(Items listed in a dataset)
(* ===== verification/Tokens.v ===== *)
(** * [hermit-sys/src/net/device.rs]: the tokens of the network device

    [impl Device for HermitNet] and the two tokens that smoltcp drives, and who owns the
    kernel's buffers meanwhile. *)

From S2P Require Import Prelude Extern.
From stdpp Require Import gmultiset.

(** ** Tokens *)

(** The buffer calls of the kernel, each with its answer; a buffer is a pointer, with a length
    when it is received, and a handle. *)
Inductive DCall : Type :=
| sys_get_tx_buffer (len : Z) (r : result (Z * Z) unit)
| sys_send_tx_buffer (handle len : Z) (r : result unit unit)
| sys_free_tx_buffer (handle : Z)
| sys_receive_rx_buffer (r : result (Z * Z * Z) unit)
| sys_rx_buffer_consumed (handle : Z) (r : result unit unit).

(** The driver in the kernel, with the memory its pointers point to. *)
Class Driver : Type := {
  DState : Type;
  drv_get_tx_buffer : DState → Z → result (Z * Z) unit * DState;
  drv_send_tx_buffer : DState → Z → Z → result unit unit * DState;
  drv_free_tx_buffer : DState → Z → DState;
  (* pointer and length of the slice, and the handle *)
  drv_receive_rx_buffer : DState → result (Z * Z * Z) unit * DState;
  drv_rx_buffer_consumed : DState → Z → result unit unit * DState;
  drv_load : DState → Z → Z → list Z;
  drv_store : DState → Z → list Z → DState;
}.

Section Tokens.
Context {drv : Driver}.

(** The driver and the buffer calls made so far. *)
Record Dev : Type := mkDev { dev_state : DState; dev_log : list DCall }.

Definition dcall {A} (c : A → DCall) (f : DState → A * DState) : M Dev A := λ d,
  let '(a, st) := f (dev_state d) in Done a (mkDev st (dev_log d ++ [c a])).

Definition load (ptr len : Z) : M Dev (list Z) := gets (λ d, drv_load (dev_state d) ptr len).
Definition store (ptr : Z) (bytes : list Z) : M Dev unit :=
  modify (λ d, mkDev (drv_store (dev_state d) ptr bytes) (dev_log d)).

(** [struct HermitNet]. *)
Record HermitNet : Type := mkHermitNet { mtu : Z }.

(** [struct RxToken]: the slice is a pointer and a length. *)
Record RxToken : Type := mkRxToken { rx_ptr : Z; rx_len : Z; rx_handle : Z }.
Record TxToken : Type := mkTxToken { }.

(** [capabilities]: the other fields keep smoltcp's defaults. *)
Definition max_transmission_unit (net : HermitNet) : Z := mtu net.

Definition receive (net : HermitNet) : M Dev (option (RxToken * TxToken)) :=
  r ← dcall sys_receive_rx_buffer drv_receive_rx_buffer;
  mret (match r with
        | Ok (ptr, len, handle) => Some (mkRxToken ptr len handle, mkTxToken)
        | Err _ => None
        end).

Definition transmit (net : HermitNet) : option TxToken := Some mkTxToken.

(** [RxToken::consume]; [f] reads the slice, may write to it, and may use the device: the
    answer to a packet is transmitted from within. *)
Definition rx_consume {R} (tok : RxToken) (f : list Z → M Dev (result R SmolError * list Z))
    : M Dev (result R SmolError) :=
  slice ← load (rx_ptr tok) (rx_len tok);
  '(result, slice') ← f slice;
  _ ← store (rx_ptr tok) slice';
  c ← dcall (sys_rx_buffer_consumed (rx_handle tok))
        (λ d, drv_rx_buffer_consumed d (rx_handle tok));
  mret (if is_ok c then result else Err Exhausted).

(** [TxToken::consume]. *)
Definition tx_consume {R} (tok : TxToken) (len : Z)
    (f : list Z → M Dev (result R SmolError * list Z)) : M Dev (result R SmolError) :=
  b ← dcall (sys_get_tx_buffer len) (λ d, drv_get_tx_buffer d len);
  match b with
  | Err _ => mret (Err Exhausted)
  | Ok (tx_buffer, handle) =>
      tx_slice ← load tx_buffer len;
      '(r, tx_slice') ← f tx_slice;
      _ ← store tx_buffer tx_slice';
      match r with
      | Ok result =>
          c ← dcall (sys_send_tx_buffer handle len)
                (λ d, drv_send_tx_buffer d handle len);
          mret (if is_ok c then Ok result else Err Exhausted)
      | Err e =>
          _ ← dcall (λ _, sys_free_tx_buffer handle)
                (λ d, (tt, drv_free_tx_buffer d handle));
          mret (Err e)
      end
  end.
End Tokens.

(** ** Who owns a buffer *)

(** The transmit and the receive buffers that are out, by their handles; [None] when a buffer
    was given back that was not out. *)
Definition Ledger : Type := gmultiset Z * gmultiset Z.

Definition give_back (h : Z) (out : gmultiset Z) : option (gmultiset Z) :=
  if decide (h ∈ out) then Some (out ∖ {[+ h +]}) else None.

Definition enter (l : Ledger) (c : DCall) : option Ledger :=
  match c with
  | sys_get_tx_buffer _ (Ok (_, h)) => Some (l.1 ⊎ {[+ h +]}, l.2)
  | sys_send_tx_buffer h _ _ | sys_free_tx_buffer h => (λ tx, (tx, l.2)) <$> give_back h l.1
  | sys_receive_rx_buffer (Ok (_, _, h)) => Some (l.1, l.2 ⊎ {[+ h +]})
  | sys_rx_buffer_consumed h _ => (λ rx, (l.1, rx)) <$> give_back h l.2
  | _ => Some l
  end.

Definition ledger (log : list DCall) : option Ledger :=
  foldl (λ o c, l ← o; enter l c) (Some (∅, ∅)) log.

Lemma ledger_snoc log c : ledger (log ++ [c]) = l ← ledger log; enter l c.
Proof. unfold ledger. by rewrite foldl_app. Qed.

Lemma give_back_out h out : give_back h (out ⊎ {[+ h +]}) = Some out.
Proof.
  unfold give_back. rewrite decide_True by multiset_solver. f_equal. multiset_solver.
Qed.

(** What smoltcp can do with the device, as far as it goes through the [Device] trait: a token
    is a value that is consumed at most once, and a received packet is consumed. *)
Inductive uses_device {drv : Driver} : ∀ {A : Type}, M Dev A → Prop :=
| use_ret {A} (a : A) : uses_device (mret a)
| use_panic {A} msg : uses_device (panic msg : M Dev A)
| use_bind {A B} (m : M Dev A) (k : A → M Dev B) :
    uses_device m → (∀ a, uses_device (k a)) → uses_device (m ≫= k)
| use_receive {R A} net (process : TxToken → list Z → M Dev (result R SmolError * list Z))
      (next : option (result R SmolError) → M Dev A) :
    (∀ tx slice, uses_device (process tx slice)) → (∀ r, uses_device (next r)) →
    uses_device (o ← receive net;
                 match o with
                 | None => next None
                 | Some (rx, tx) => r ← rx_consume rx (process tx); next (Some r)
                 end)
| use_transmit {R} tok len (fill : list Z → M Dev (result R SmolError * list Z)) :
    (∀ slice, uses_device (fill slice)) → uses_device (tx_consume tok len fill).

Section Ownership.
Context {drv : Driver}.
Implicit Types (d : Dev) (L : Ledger).

(** [owned L d]: the buffers that are out in [d] are those of [L]. *)
Definition owned L d : Prop := ledger (dev_log d) = Some L.

Lemma wp_dcall {A} (c : A → DCall) (f : DState → A * DState) L (Q : A → Dev → Prop) d :
  owned L d →
  (∀ a d', owned L d → ledger (dev_log d') = enter L (c a) → Q a d') →
  wp true (dcall c f) Q (λ _ _, True) d.
Proof.
  unfold owned. intros HL HQ. unfold wp, dcall. destruct (f (dev_state d)) as [a st].
  apply HQ; [done|]. simpl. by rewrite ledger_snoc, HL.
Qed.

(** A computation that gives back what it takes, and nothing else. *)
Definition balanced {A} (m : M Dev A) : Prop :=
  ∀ L d, owned L d → wp true m (λ _ d', owned L d') (λ _ _, True) d.

Lemma balanced_rx {R} tok (f : list Z → M Dev (result R SmolError * list Z)) tx rx d :
  (∀ slice, balanced (f slice)) → owned (tx, rx ⊎ {[+ rx_handle tok +]}) d →
  wp true (rx_consume tok f) (λ _ d', owned (tx, rx) d') (λ _ _, True) d.
Proof.
  intros Hf HL. unfold rx_consume, load, store. wp_run.
  eapply wp_conseq; [by apply Hf|]. cbv beta. intros [r slice'] d1 HL1. wp_run.
  apply (wp_dcall _ _ (tx, rx ⊎ {[+ rx_handle tok +]})); [exact HL1|]. intros c d2 _ HL2. wp_run.
  unfold owned. rewrite HL2. simpl. by rewrite give_back_out.
Qed.

Lemma balanced_tx {R} tok len (f : list Z → M Dev (result R SmolError * list Z)) :
  (∀ slice, balanced (f slice)) → balanced (tx_consume tok len f).
Proof.
  intros Hf [tx rx] d HL. unfold tx_consume, load, store. wp_run.
  apply (wp_dcall _ _ (tx, rx)); [done|]. intros [[ptr h]|[]] d1 _ HL1; wp_run; [|done].
  eapply wp_conseq; [by apply Hf|]. cbv beta. intros [[a|e] slice'] d2 HL2; wp_run;
    (apply (wp_dcall _ _ (tx ⊎ {[+ h +]}, rx)); [exact HL2|]); intros c d3 _ HL3; wp_run;
    unfold owned; rewrite HL3; simpl; by rewrite give_back_out.
Qed.

Lemma uses_balanced {A} (m : M Dev A) : uses_device m → balanced m.
Proof.
  induction 1 as [A a|A msg|A B m k _ IHm _ IHk|R A net process next _ IHp _ IHn|R tok len fill _ IHf];
    intros L d HL.
  - done.
  - done.
  - wp_run. eapply wp_conseq; [by apply IHm|]. cbv beta. intros a d1 HL1. by apply IHk.
  - destruct L as [tx rx]. unfold receive. wp_run.
    apply (wp_dcall _ _ (tx, rx)); [done|]. intros [[[ptr len] h]|[]] d1 _ HL1; wp_run.
    + eapply wp_conseq; [apply (balanced_rx _ _ tx rx); [intros; apply IHp|exact HL1]|].
      cbv beta. intros r d2 HL2. by apply IHn.
    + by apply IHn.
  - by apply balanced_tx.
Qed.

(** C27: No buffer of the driver is lost or given back twice: whatever smoltcp does through the
    [Device] trait, answers from within a received packet, failing fillers and refusing
    drivers included, ends with exactly the buffers out that were out before, unless smoltcp
    itself panics.  A buffer that is not out is never given back. *)
Theorem poll_keeps_buffers {A} (m : M Dev A) L d :
  uses_device m → owned L d → wp true m (λ _ d', owned L d') (λ _ _, True) d.
Proof. intros Hm. by apply uses_balanced. Qed.
End Ownership.

(** ** Properties of the tokens *)

Section TokenProperties.
Context {drv : Driver} {R : Type}.
Implicit Types (f : list Z → result R SmolError * list Z) (d : Dev).

(** Transmission always ends, and whatever smoltcp does with the buffer and
    however the driver answers, a buffer that was handed out is given back exactly
    once: sent when it was filled, freed when filling it failed.  Without a buffer
    the packet is not even built.  The error of the filling function wins over
    the driver's. *)
Theorem tx_consume_balanced tok len f d :
  ∃ r d', tx_consume tok len (λ s, mret (f s)) d = Done r d' ∧
    match drv_get_tx_buffer (dev_state d) len with
    | (Err _, st) =>
        r = Err Exhausted ∧ dev_state d' = st ∧
        dev_log d' = dev_log d ++ [sys_get_tx_buffer len (Err tt)]
    | (Ok (ptr, handle), st) =>
        let filled := f (drv_load st ptr len) in
        let st' := drv_store st ptr filled.2 in
        match filled.1 with
        | Ok a =>
            let sent := drv_send_tx_buffer st' handle len in
            dev_log d' = dev_log d ++ [sys_get_tx_buffer len (Ok (ptr, handle));
                                       sys_send_tx_buffer handle len sent.1] ∧
            dev_state d' = sent.2 ∧ r = if is_ok sent.1 then Ok a else Err Exhausted
        | Err e =>
            dev_log d' = dev_log d ++ [sys_get_tx_buffer len (Ok (ptr, handle));
                                       sys_free_tx_buffer handle] ∧
            dev_state d' = drv_free_tx_buffer st' handle ∧ r = Err e
        end
    end.
Proof.
  unfold tx_consume, dcall, load, store, gets, modify, mbind, M_bind, mret, M_ret; simpl.
  destruct (drv_get_tx_buffer (dev_state d) len) as [[[ptr handle]|[]] st]; simpl.
  2:{ by repeat eexists. }
  destruct (f (drv_load st ptr len)) as [[a|e] bytes]; simpl.
  - destruct (drv_send_tx_buffer (drv_store st ptr bytes) handle len) as [[]]; simpl;
      rewrite <- app_assoc; by repeat eexists.
  - rewrite <- app_assoc. by repeat eexists.
Qed.

(** A received buffer is processed once and then handed back to the driver
    exactly once, also when processing it failed; a driver that does not take it back
    turns the result into [Exhausted], whatever it was. *)
Theorem rx_consume_balanced tok f d :
  let done_with := f (drv_load (dev_state d) (rx_ptr tok) (rx_len tok)) in
  let st' := drv_store (dev_state d) (rx_ptr tok) done_with.2 in
  let back := drv_rx_buffer_consumed st' (rx_handle tok) in
  rx_consume tok (λ s, mret (f s)) d =
  Done (if is_ok back.1 then done_with.1 else Err Exhausted)
       (mkDev back.2 (dev_log d ++ [sys_rx_buffer_consumed (rx_handle tok) back.1])).
Proof.
  unfold rx_consume, dcall, load, store, gets, modify, mbind, M_bind, mret, M_ret; simpl.
  destruct (f (drv_load (dev_state d) (rx_ptr tok) (rx_len tok))) as [r bytes]; simpl.
  by destruct (drv_rx_buffer_consumed (drv_store (dev_state d) (rx_ptr tok) bytes) (rx_handle tok))
    as [[] st].
Qed.
End TokenProperties.

(** ** Witnesses *)

(** A driver with one packet to deliver; it hands out the buffers 7 and, as often as it is
    asked, 9, and refuses to send. *)
#[local] Instance sim_driver : Driver := {|
  DState := bool;  (* the packet is still there *)
  drv_get_tx_buffer st len := (Ok (64, 9)%Z, st);
  drv_send_tx_buffer st h len := (Err tt, st);
  drv_free_tx_buffer st h := st;
  drv_receive_rx_buffer st := (if st then Ok (32, 3, 7)%Z else Err tt, false);
  drv_rx_buffer_consumed st h := (Ok tt, st);
  drv_load st ptr len := repeat 0%Z (Z.to_nat len);
  drv_store st ptr bytes := st;
|}.

(** A packet is answered with its own bytes; an empty answer is an error. *)
Definition sim_fill (answer slice : list Z) : M Dev (result unit SmolError * list Z) :=
  mret (match answer with [] => (Err Exhausted, slice) | _ => (Ok tt, answer) end).
Definition sim_process (tx : TxToken) (slice : list Z) : M Dev (result unit SmolError * list Z) :=
  _ ← tx_consume tx 3 (sim_fill slice);
  r ← match transmit (mkHermitNet 1500) with
      | Some tx => tx_consume tx 0 (sim_fill [])
      | None => mret (Ok tt)
      end;
  mret (r, slice).

(** Two rounds of polling; the second finds nothing. *)
Definition sim_poll : M Dev nat :=
  o ← receive (mkHermitNet 1500);
  match o with
  | None => mret 0
  | Some (rx, tx) =>
      _ ← rx_consume rx (sim_process tx);
      o ← receive (mkHermitNet 1500);
      match o with
      | None => mret 1
      | Some (rx, tx) => _ ← rx_consume rx (sim_process tx); mret 2
      end
  end.

Lemma sim_process_uses tx slice : uses_device (sim_process tx slice).
Proof.
  apply use_bind; [apply use_transmit; intros; apply use_ret|]. intros _.
  apply use_bind; [apply use_transmit; intros; apply use_ret|]. intros r. apply use_ret.
Qed.

Lemma sim_poll_uses : uses_device sim_poll.
Proof.
  apply (use_receive _ sim_process (λ r, match r with
    | None => mret 0
    | Some _ => o ← receive (mkHermitNet 1500);
        match o with
        | None => mret 1
        | Some (rx, tx) => _ ← rx_consume rx (sim_process tx); mret 2
        end end)); [apply sim_process_uses|]. intros [r|]; [|apply use_ret].
  apply (use_receive _ sim_process (λ r, mret (match r with None => 1 | Some _ => 2 end)));
    [apply sim_process_uses|]. intros r'. apply use_ret.
Qed.

Lemma poll_keeps_buffers_witness :
  (∃ d', sim_poll (mkDev true []) = Done 1 d' ∧
    dev_log d' = [sys_receive_rx_buffer (Ok (32, 3, 7)%Z);
                  sys_get_tx_buffer 3 (Ok (64, 9)%Z); sys_send_tx_buffer 9 3 (Err tt);
                  sys_get_tx_buffer 0 (Ok (64, 9)%Z); sys_free_tx_buffer 9;
                  sys_rx_buffer_consumed 7 (Ok tt); sys_receive_rx_buffer (Err tt)]) ∧
  wp true sim_poll (λ _ d', owned (∅, ∅) d') (λ _ _, True) (mkDev true []).
Proof.
  split; [eexists; split; reflexivity|].
  refine (poll_keeps_buffers sim_poll (∅, ∅) (mkDev true []) sim_poll_uses eq_refl).
Defined.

Task description: Retype only the lines above between the line with "Record TxToken : Type" and the line with "list Z)) : M", counting those two lines as well, and keep every character as it is.

Task answer:
Record TxToken : Type := mkTxToken { }.

(** [capabilities]: the other fields keep smoltcp's defaults. *)
Definition max_transmission_unit (net : HermitNet) : Z := mtu net.

Definition receive (net : HermitNet) : M Dev (option (RxToken * TxToken)) :=
  r ← dcall sys_receive_rx_buffer drv_receive_rx_buffer;
  mret (match r with
        | Ok (ptr, len, handle) => Some (mkRxToken ptr len handle, mkTxToken)
        | Err _ => None
        end).

Definition transmit (net : HermitNet) : option TxToken := Some mkTxToken.

(** [RxToken::consume]; [f] reads the slice, may write to it, and may use the device: the
    answer to a packet is transmitted from within. *)
Definition rx_consume {R} (tok : RxToken) (f : list Z → M Dev (result R SmolError * list Z))
    : M Dev (result R SmolError) :=
  slice ← load (rx_ptr tok) (rx_len tok);
  '(result, slice') ← f slice;
  _ ← store (rx_ptr tok) slice';
  c ← dcall (sys_rx_buffer_consumed (rx_handle tok))
        (λ d, drv_rx_buffer_consumed d (rx_handle tok));
  mret (if is_ok c then result else Err Exhausted).

(** [TxToken::consume]. *)
Definition tx_consume {R} (tok : TxToken) (len : Z)
    (f : list Z → M Dev (result R SmolError * list Z)) : M Dev (result R SmolError) :=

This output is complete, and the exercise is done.